Okay -- scratch the above. How about the patch below.

Cheers,

Michael

Comments

Tolga Dalman June 29, 2015, 9:40 p.m. UTC | #1
Michael,

given the approach is accepted by Carlos and Roland, I have
some minor textual suggestions for the patch itself.

On 06/26/2015 10:05 PM, Michael Kerrisk (man-pages) wrote:
> --- a/man2/sched_setaffinity.2
> +++ b/man2/sched_setaffinity.2
> @@ -223,6 +223,47 @@ system call returns the size (in bytes) of the
>  .I cpumask_t
>  data type that is used internally by the kernel to
>  represent the CPU set bit mask.
> +.SS Handling systems with more than 1024 CPUs

What if the system has exactly 1024 CPUs ?
Suggestion: systems with 1024 or more CPUs

> +The
> +.I cpu_set_t
> +data type used by glibc has a fixed size of 128 bytes,
> +meaning that the maximum CPU number that can be represented is 1023.
> +.\" FIXME . See https://sourceware.org/bugzilla/show_bug.cgi?id=15630
> +.\" and https://sourceware.org/ml/libc-alpha/2013-07/msg00288.html

No objection, although I have never really noticed external references
in man-pages (esp. web refs). Shouldn't these be generally avoided ?
(and yes, I have noticed the FIXME)

> +If the system has more than 1024 CPUs, then calls of the form:

1024 or more CPUs.

> +
> +    sched_getaffinity(pid, sizeof(cpu_set_t), &mask);
> +
> +will fail with the error
> +.BR EINVAL ,
> +the error produced by the underlying system call for the case where the
> +.I mask
> +size specified in
> +.I cpusetsize
> +is smaller than the size of the affinity mask used by the kernel.
> +.PP
> +The underlying system calls (which represent CPU masks as bit masks of type
> +.IR "unsigned long\ *" )
> +impose no restriction on the size of the mask.
> +To handle systems with more than 1024 CPUs, one must dynamically allocate the
> +.I mask
> +argument using
> +.BR CPU_ALLOC (3)

I would rewrite the sentence to avoid "one must".

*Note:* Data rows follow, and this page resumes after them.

(** * Packet assembly pipeline of [PDFService.generatePacket]

    A shallow embedding of [src/services/pdfService.ts].  The asynchronous
    method is embedded as a state-passing computation over a world made of
    the array store (so that the in-place [sort] is visible) and the log of
    network requests issued so far.  Everything the method obtains from the
    platform or from collaborators (document fetches, the directory lookup,
    the rendering service, the clock, the JSON serialiser) is read from an
    environment record, so every theorem holds for all their behaviours.

    Conventions of the embedding:
    - [order] is an integer, as the data model has it, so the comparator
      [a.order - b.order] is consistent and the stable sort has one result;
    - strings are the UTF-8 bytes of the text; [includes] with an ASCII
      text searched for reads the same on bytes as on characters, and
      [toLowerCase] is exact on every character whose lower-case form
      contains an ASCII character;
    - an awaited operation returns, throws, or never settles;
    - [console] output is not part of the world. *)

From Stdlib Require Import ZArith NArith List String Ascii Bool Lia.
From Stdlib Require Import Permutation Sorted DecimalString.
From stdpp Require Import gmap strings sorting.
Import ListNotations.

Open Scope string_scope.
Open Scope list_scope.

(** ** JavaScript strings

    A string is the sequence of the UTF-8 bytes of its text; string
    concatenation is written [+:+] and list concatenation [++]. *)

Module JsString.

(** [s.includes(t)] *)
Fixpoint includes (s t : string) : bool :=
  if String.prefix t s then true
  else match s with
       | EmptyString => false
       | String _ s' => includes s' t
       end.

Definition lower_char (c : ascii) : ascii :=
  let n := nat_of_ascii c in
  if ((65 <=? n) && (n <=? 90))%nat then ascii_of_nat (n + 32) else c.

Definition byte_is (n : nat) (c : ascii) : bool := (nat_of_ascii c =? n)%nat.

(** [s.toLowerCase()].  The characters whose lower-case form contains an
    ASCII character are the letters [A] to [Z], U+212A KELVIN SIGN (bytes
    226 132 170), which becomes [k], and U+0130 LATIN CAPITAL LETTER I WITH
    DOT ABOVE (bytes 196 176), which becomes [i] followed by U+0307 (bytes
    204 135): these are lowered as the language does.  Every other
    character has a lower-case form without ASCII characters and is left
    as it is, which changes no search for an ASCII text in the result. *)
Fixpoint toLowerCase (s : string) : string :=
  match s with
  | EmptyString => EmptyString
  | String c s' =>
      match s' with
      | EmptyString => String (lower_char c) EmptyString
      | String c1 s'' =>
          if byte_is 196 c && byte_is 176 c1
          then String "i" (String (ascii_of_nat 204)
                             (String (ascii_of_nat 135) (toLowerCase s'')))
          else
            match s'' with
            | EmptyString => String (lower_char c) (toLowerCase s')
            | String c2 rest =>
                if byte_is 226 c && byte_is 132 c1 && byte_is 170 c2
                then String "k" (toLowerCase rest)
                else String (lower_char c) (toLowerCase s')
            end
      end
  end.

(** [s.split(sep)] for a one-character separator: never the empty array. *)
Fixpoint split (sep : ascii) (s : string) : list string :=
  match s with
  | EmptyString => [EmptyString]
  | String c s' =>
      if Ascii.eqb c sep then EmptyString :: split sep s'
      else match split sep s' with
           | [] => [String c EmptyString]
           | piece :: pieces => String c piece :: pieces
           end
  end.

(** [!s] on a string: only the empty string is falsy. *)
Definition is_empty (s : string) : bool :=
  match s with EmptyString => true | String _ _ => false end.

(** [s || d] on strings: the empty string is falsy. *)
Definition or_else (s d : string) : string :=
  if is_empty s then d else s.

(** [o || d] where [o] may be [undefined]. *)
Definition opt_or_else (o : option string) (d : string) : string :=
  match o with
  | Some s => or_else s d
  | None => d
  end.
(** * The storage-cleaner extension of Jaeger v2

  A shallow embedding of
  [cmd/jaeger/internal/integration/storagecleaner/extension.go]: the
  extension that serves [POST /purge] and forwards it to the [Purge]
  operation of a storage backend selected by name.

  The Go code is stateful: [Start] assigns the [server] field of the
  receiver and launches a goroutine, the request handler calls into the
  backend, and the goroutine reports to the host.  The embedding threads
  one [World] through a small state monad; the closures of [Start] are
  kept as data (their captured variables) and run by separate
  functions, since a handler stored in the server reads the very
  service that holds the server. *)

From Stdlib Require Import ZArith Ascii String List.
From stdpp Require Import base option strings list gmap.

Open Scope string_scope.
Open Scope list_scope.

(** ** Go error values *)

(** An [error] variable of Go is [option error] here, [None] being [nil].
  Leaf errors are the sentinel [http.ErrServerClosed] (a package-level
  variable, compared by identity) and any other leaf error, which only
  carries its text; [wrapError] is what [fmt.Errorf] builds for a
  format with one [%w] verb. *)
Inductive error : Type :=
| sentinelServerClosed
| errorString (s : string)
| wrapError (msg : string) (err : error).

#[global] Instance error_eq_dec : EqDecision error.
Proof. solve_decision. Defined.

Definition newline : string := String "010"%char EmptyString.

Module errors.

(** The [Error()] method. *)
Definition Error (e : error) : string :=
  match e with
  | sentinelServerClosed => "http: Server closed"
  | errorString s => s
  | wrapError msg _ => msg
  end.

(** The [Unwrap()] method, where the dynamic type has one. *)
Definition Unwrap (e : error) : option error :=
  match e with
  | wrapError _ err => Some err
  | _ => None
  end.

(** [errors.Is] on a non-nil [err] and a comparable [target]: walk the
    [Unwrap] chain and compare each link with [target]. *)
Fixpoint isChain (err target : error) : bool :=
  if decide (err = target) then true
  else match err with
       | wrapError _ inner => isChain inner target
       | _ => false
       end.

(** [errors.Is(err, target)], with the [nil] cases of its first line. *)
Definition Is (err target : option error) : bool :=
  match err, target with
  | Some e, Some t => isChain e t
  | None, None => true
  | _, _ => false
  end.

End errors.

Module fmt.

(** [fmt.Errorf(format, args...)] for a format without [%w]: the
    formatted text [s] as a leaf error. *)
Definition Errorf (s : string) : error := errorString s.

(** [fmt.Errorf(prefix + "%w", err)]: the text is the prefix followed
    by [err.Error()], and the result unwraps to [err]. *)
Definition Errorf_w (prefix : string) (err : error) : error :=
  wrapError (prefix +:+ errors.Error err) err.

End fmt.

(** ** net/http: status codes, response writer, server *)

Module http.

Definition StatusOK : Z := 200.
Definition StatusNotFound : Z := 404.
Definition StatusMethodNotAllowed : Z := 405.
Definition StatusInternalServerError : Z := 500.
Definition MethodPost : string := "POST".
Definition MethodGet : string := "GET".

Definition ErrServerClosed : error := sentinelServerClosed.

Record Request : Type := mkRequest {
  Method : string;
  Path : string
}.

(** What a handler has sent so far: the header map, the status line
    once written, and the body bytes. *)
Record ResponseWriter : Type := mkResponseWriter {
  header : gmap string (list string);
  status : option Z;
  body : string
}.

Definition newResponseWriter : ResponseWriter :=
  {| header := ∅; status := None; body := "" |}.
Definition platform : Platform := {|
  mkdtemp := fun s => Some (if bool_decide ("/tmp/tmp0" ∈ tmpdirs s) then "/tmp/tmp1" else "/tmp/tmp0");
  clone_from := fun url branch => if String.eqb branch "main" then Some tree else None;
  decode_text := decode;
  ensure_str := fun c => match c with CStr s => s | CBytes b => String.string_of_list_byte b end;
  get_gitmastery_root_config := fun _ => None;
  GIT_MASTERY_EXERCISES_SOURCE := mkRemoteSource "https://github.com/git-mastery/exercises.git" "main";
  exec_py := exec_script;
  run_code := run;
|}.


(** A process that has a stale helper module registered. *)
Definition start : State := {|
  sys_modules := {["os" := 7%nat; "exercise_utils.cli" := 9%nat]};
  sys_path := ["/usr/lib/python3"];
  dont_write_bytecode := false;
  tmpdirs := ∅;
  files := ∅;
  fetcher := ExercisesRepo.__init__;
|}.

(** The process once the fetcher has been acquired. *)
Definition acquired : State := (ExercisesRepo.__enter__ platform start).1.

(** The clone it holds then. *)
Definition clone : Repo := mkRepo "/tmp/tmp0" tree [].

(** The namespace that loading [hello/verify.py] gives. *)
Definition verify_namespace : Namespace :=
  match (Namespace.load_file_as_namespace platform "hello/verify.py" acquired).2 with
  | Ok loaded => loaded
  | Raise _ => mkNamespace ∅
  end.

End Demo.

> +and manipulate the mask using the "_S" macros described in

and manipulate the macros ending with "_S" as described in

> +.BR CPU_ALLOC (3).
> +Using an allocation based on the number of online CPUs:
> +
> +    cpu_set_t *mask = CPU_ALLOC(CPU_ALLOC_SIZE(
> +                                sysconf(_SC_NPROCESSORS_CONF)));
> +
> +is probably sufficient, although the value returned by the
> +.BR sysconf ()
> +call can in theory change during the lifetime of the process.
> +Alternatively, one can obtain a value that is guaranteed to be stable for

Like above, I would replace "one can obtain a value" by "a value can be obtained".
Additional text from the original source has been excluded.